If the post election period between 2014 and 2016 has taught us anything at all, it is that Malawian leaders, no matter what good intentions they confess, preach or claim at the time of their acquisition of power, they are commonly denominated by how soon they succumb to greed and self enrichment as power gets to their heads.Kamuzu Banda had good intentions when he became the first president of the Republic in 1964. But soon, power went to his head. He declared himself life-president and brutally silenced critics and opponents, while amassing more wealth for himself and his cronies.

By his death, Kamuzu Banda’s wealth as an individual exceeded that of Malawi as a nation.

Bakili Muluzi followed the same self-enrichment formula set by the late Kamuzu before him. Coming into power with so much good will at the dawn of the new Malawian democracy, Muluzi soon lost sight of the tenets of democracy that had become almost his identity, and his swansong to Malawians was the undemocratic acts of a man blinded by the love of power.

Muluzi pushed for third term and open term bills, and having failed on these, went for a ruling behind the throne strategy that backfired terribly. He left the political arena a disgraced man, still desiring the power and the unexplained wealth that the presidency had brought him.
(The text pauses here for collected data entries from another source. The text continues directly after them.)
(* ===== verification/Clock.v ===== *)
(** * Clocks and options (src/clock.go, src/udx.go)

    The rest of the library takes the reading of the clock as an argument of each
    operation. Here is where readings come from: the system's time, or a mock
    clock, which is shared by pointer, moves when it is told to, and whose timers
    never fire. *)

From stdpp Require Import gmap.
From S2P Require Import Prelude Constants.

Definition clock_ptr : Type := positive.

(** The system's time and the mock clocks. *)
Record World := MkWorld { real_time : Z; mocks : gmap clock_ptr Z }.

Inductive Clock := RealClock | MockClock (p : clock_ptr).

(** A timer that is armed for a time, or stopped. *)
Definition Timer : Type := option Z.

Definition NewMockClock (t : Z) (w : World) : World * Clock :=
  let p := fresh (dom (mocks w)) in (MkWorld (real_time w) (<[p := t]> (mocks w)), MockClock p).

Definition Now (w : World) (c : Clock) : Z :=
  match c with RealClock => real_time w | MockClock p => default 0 (mocks w !! p) end.

Definition AfterFunc (w : World) (c : Clock) (d : Z) : Timer :=
  match c with RealClock => Some (real_time w + d) | MockClock _ => None end.

Definition NewTimer (w : World) (c : Clock) (d : Z) : Timer :=
  match c with RealClock => Some (real_time w + d) | MockClock _ => None end.

(** A method of [*MockClock] only. *)
Definition Advance (p : clock_ptr) (d : Z) (w : World) : World :=
  MkWorld (real_time w) (alter (fun t => t + d) p (mocks w)).

(** ** Options *)

Record options := MkOptions { clock : Clock }.

Definition Option : Type := options -> options.

Definition WithClock (c : Clock) : Option := fun _ => MkOptions c.

Definition applyOptions (opts : list Option) : options := fold_left (fun o opt => opt o) opts (MkOptions RealClock).

(** The clock is the system's unless options say otherwise, of which the last
    counts. *)
Theorem options_last (opts : list Clock) :
  clock (applyOptions (WithClock <$> opts)) = default RealClock (last opts).
Proof.
  induction opts as [|c opts _] using rev_ind; [done|]. unfold applyOptions.
  by rewrite fmap_app, fold_left_app, last_snoc.
Qed.

(** A mock clock reads its start plus what it was advanced by, whoever holds it,
    and moves no other clock. *)
Theorem mock_reads_advances (w : World) (t : Z) (ds : list Z) (c : Clock) :
  let '(w1, m) := NewMockClock t w in
  match m with
  | RealClock => False
  | MockClock p => let w' := fold_left (fun w d => Advance p d w) ds w1 in
      Now w' m = t + foldr Z.add 0 ds /\ (c <> m -> Now w' c = Now w1 c) /\ forall d, AfterFunc w' m d = None
  end.
Proof.
  cbn -[fresh]. set (p := fresh (dom (mocks w))). set (w1 := MkWorld _ _).
  assert (H1 : mocks w1 !! p = Some t) by (cbn; apply lookup_insert_eq). clearbody w1. revert w1 t H1.
  induction ds as [|d ds IH]; intros w1 t H1; cbn [fold_left].
  - cbn. rewrite H1. split_and!; [cbn; lia | done | done].
  - destruct (IH (Advance p d w1) (t + d)) as (E1 & E2 & E3); [cbn; by rewrite lookup_alter_eq, H1|].
    split_and!; [rewrite E1; cbn; lia | | done]. intros Hc. rewrite (E2 Hc). destruct c as [|q]; [done|].
    cbn. rewrite lookup_alter_ne; [done|]. intros ->. done.
Qed.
The late Bingu wa Mutharika promised much after his controversial break away from Muluzi’s United Democratic Front. And for a while he seemed to be determined to deliver even during very politically turbulent times. But he soon followed the same well-travelled road.

Mutharika soon endeavoured to demonstrate his newly found power after 2009 elections by changing the Malawi flag, a needless idea that simply betrayed his vanity.

Mutharika then attempted to make Malawi parastatals and civil service’s staff lists resemble that of the Thyolo district council, a move that exposed more clearly his hubris and blinded him to the vision that he had once had for Malawi.

Self-enrichment was also evident in the building of expensive mansions and mausoleums, numerous property purchases and at one point even an intention to open a bank.

By the time he passed away in April 2012, Mutharika had managed to transform a goodwill that had evidenced itself in an overwhelming electoral victory to a populace that was baying for his blood and which even celebrated as his body lay in state.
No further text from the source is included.